TASK PROMPT:
Up to and including the line that contains "Definition views_eqb (a", write out each line of the material from its first line, exactly.

TASK MATERIAL:

(** * Vulkan render-pass / framebuffer cache of the Citra Vulkan renderer

    Shallow embedding of [src/video_core/renderer_vulkan/vk_renderpass_cache.h]
    and of its implementation [vk_renderpass_cache.cpp] (RenderpassCache).

    - Vulkan handles ([vk::ImageView], [vk::RenderPass], [vk::Framebuffer])
      are 64-bit integers, [0] being [VK_NULL_HANDLE].
    - [VideoCore::PixelFormat] is an enum with underlying type [u32]; its
      ordinal is a [Z] in [0, 2^32).
    - [vk::ClearValue] is a C union of 16 bytes ([color] as four 32-bit
      lanes, or [depthStencil] = {float depth; u32 stencil} overlaying the
      first two lanes); it is modelled by its four 32-bit words.
    - The device and the scheduler are part of the state: every
      [createRenderPassUnique] / [createFramebufferUnique] call hands out a
      fresh handle and is logged, every [scheduler.Record] appends a command.
    - A failing [ASSERT_MSG] terminates the process: the operations return
      [None] then. *)

From Stdlib Require Import ZArith Bool List Lia Btauto.
From stdpp Require Import base gmap countable.
Import ListNotations.
Local Open Scope Z_scope.

(** ** Vulkan and VideoCore data *)

Definition ImageView := Z.
Definition RenderPass := Z.
Definition VkFramebuffer := Z.
Definition VK_NULL_HANDLE : Z := 0.

(** [std::array<vk::ImageView, 2>]: color view, depth view. *)
Definition Views := (ImageView * ImageView)%type.

Definition views_eqb (a b : Views) : bool :=
  (fst a =? fst b) && (snd a =? snd b).

(** [vk::Format]: only [eUndefined] (= 0) is distinguished by the code. *)
Definition VkFormat := Z.
Definition eUndefined : VkFormat := 0.

(** [VideoCore::PixelFormat : u32]. *)
Definition PixelFormat := Z.
(** [PixelFormat::Invalid] is [std::numeric_limits<u32>::max()]. *)
Definition PixelFormat_Invalid : PixelFormat := 4294967295.

Inductive SurfaceType := Color | Depth.

Record Rect2D := {
  offset_x : Z;
  offset_y : Z;
  extent_width : Z;
  extent_height : Z;
}.

Definition Rect2D_zero : Rect2D := {| offset_x := 0; offset_y := 0;
  extent_width := 0; extent_height := 0 |}.

(** [vk::ClearValue], a union: the four 32-bit lanes of [color]. *)
Record ClearValue := {
  cv_w0 : Z; cv_w1 : Z; cv_w2 : Z; cv_w3 : Z;
}.

Definition ClearValue_zero : ClearValue :=
  {| cv_w0 := 0; cv_w1 := 0; cv_w2 := 0; cv_w3 := 0 |}.

(** [vk::ClearDepthStencilValue { float depth; uint32_t stencil; }]: the
    [depthStencil] member of the union overlays lanes 0 and 1. *)
Record ClearDepthStencilValue := {
  ds_depth : Z;   (* bit pattern of the IEEE-754 binary32 depth *)
  ds_stencil : Z;
}.

Definition depthStencil (c : ClearValue) : ClearDepthStencilValue :=
  {| ds_depth := cv_w0 c; ds_stencil := cv_w1 c |}.

(** IEEE-754 binary32 [==] on bit patterns: NaN equals nothing, and
    [+0.0 == -0.0]. *)
Definition f32_is_nan (w : Z) : bool :=
  (Z.land (Z.shiftr w 23) 255 =? 255) && negb (Z.land w 8388607 =? 0).

Definition f32_is_zero (w : Z) : bool := Z.land w 2147483647 =? 0.

Definition f32_eqb (a b : Z) : bool :=
  negb (f32_is_nan a) && negb (f32_is_nan b) &&
  ((a =? b) || (f32_is_zero a && f32_is_zero b)).

(** [ClearDepthStencilValue::operator==]: [depth == rhs.depth && stencil == rhs.stencil]. *)
Definition ClearDepthStencilValue_eqb (a b : ClearDepthStencilValue) : bool :=
  f32_eqb (ds_depth a) (ds_depth b) && (ds_stencil a =? ds_stencil b).

(** The [Framebuffer] surface object passed to [BeginRendering]. *)
Record Framebuffer := {
  ImageViews : Views;
  Width : Z;
  Height : Z;
  FormatColor : PixelFormat;
  FormatDepth : PixelFormat;
  RenderArea : Rect2D;
}.

Definition Format (fb : Framebuffer) (t : SurfaceType) : PixelFormat :=
  match t with Color => FormatColor fb | Depth => FormatDepth fb end.

(** [struct FramebufferInfo]. *)
Record FramebufferInfo := {
  fi_color : ImageView;
  fi_depth : ImageView;
  fi_width : Z;
  fi_height : Z;
}.

#[global] Instance FramebufferInfo_eq_dec : EqDecision FramebufferInfo.
Proof. solve_decision. Defined.

#[global] Program Instance FramebufferInfo_countable : Countable FramebufferInfo :=
  inj_countable'
    (fun i => (fi_color i, fi_depth i, fi_width i, fi_height i))
    (fun '(c, d, w, h) => {| fi_color := c; fi_depth := d; fi_width := w; fi_height := h |}) _.
Next Obligation. by intros []. Qed.

(** ** Render-pass descriptions built by [CreateRenderPass] *)

Inductive AttachmentLoadOp := eLoad | eClear | eDontCare.
Inductive AttachmentStoreOp := eStore | eStoreDontCare.
Inductive ImageLayout := eLayoutUndefined | eGeneral.

Record AttachmentDescription := {
  ad_format : VkFormat;
  ad_loadOp : AttachmentLoadOp;
  ad_storeOp : AttachmentStoreOp;
  ad_stencilLoadOp : AttachmentLoadOp;
  ad_stencilStoreOp : AttachmentStoreOp;
  ad_initialLayout : ImageLayout;
  ad_finalLayout : ImageLayout;
}.

Record AttachmentReference := {
  ar_attachment : Z;
  ar_layout : ImageLayout;
}.

(** [vk::AttachmentReference{}]. *)
Definition AttachmentReference_default : AttachmentReference :=
  {| ar_attachment := 0; ar_layout := eLayoutUndefined |}.

Record SubpassDescription := {
  sd_inputAttachmentCount : Z;
  sd_colorAttachmentCount : Z;
  sd_pColorAttachments : AttachmentReference;
  sd_pDepthStencilAttachment : option AttachmentReference;  (* None = nullptr *)
}.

OUTPUT BELOW:
(** * Vulkan render-pass / framebuffer cache of the Citra Vulkan renderer

    Shallow embedding of [src/video_core/renderer_vulkan/vk_renderpass_cache.h]
    and of its implementation [vk_renderpass_cache.cpp] (RenderpassCache).

    - Vulkan handles ([vk::ImageView], [vk::RenderPass], [vk::Framebuffer])
      are 64-bit integers, [0] being [VK_NULL_HANDLE].
    - [VideoCore::PixelFormat] is an enum with underlying type [u32]; its
      ordinal is a [Z] in [0, 2^32).
    - [vk::ClearValue] is a C union of 16 bytes ([color] as four 32-bit
      lanes, or [depthStencil] = {float depth; u32 stencil} overlaying the
      first two lanes); it is modelled by its four 32-bit words.
    - The device and the scheduler are part of the state: every
      [createRenderPassUnique] / [createFramebufferUnique] call hands out a
      fresh handle and is logged, every [scheduler.Record] appends a command.
    - A failing [ASSERT_MSG] terminates the process: the operations return
      [None] then. *)

From Stdlib Require Import ZArith Bool List Lia Btauto.
From stdpp Require Import base gmap countable.
Import ListNotations.
Local Open Scope Z_scope.

(** ** Vulkan and VideoCore data *)

Definition ImageView := Z.
Definition RenderPass := Z.
Definition VkFramebuffer := Z.
Definition VK_NULL_HANDLE : Z := 0.

(** [std::array<vk::ImageView, 2>]: color view, depth view. *)
Definition Views := (ImageView * ImageView)%type.

Definition views_eqb (a b : Views) : bool :=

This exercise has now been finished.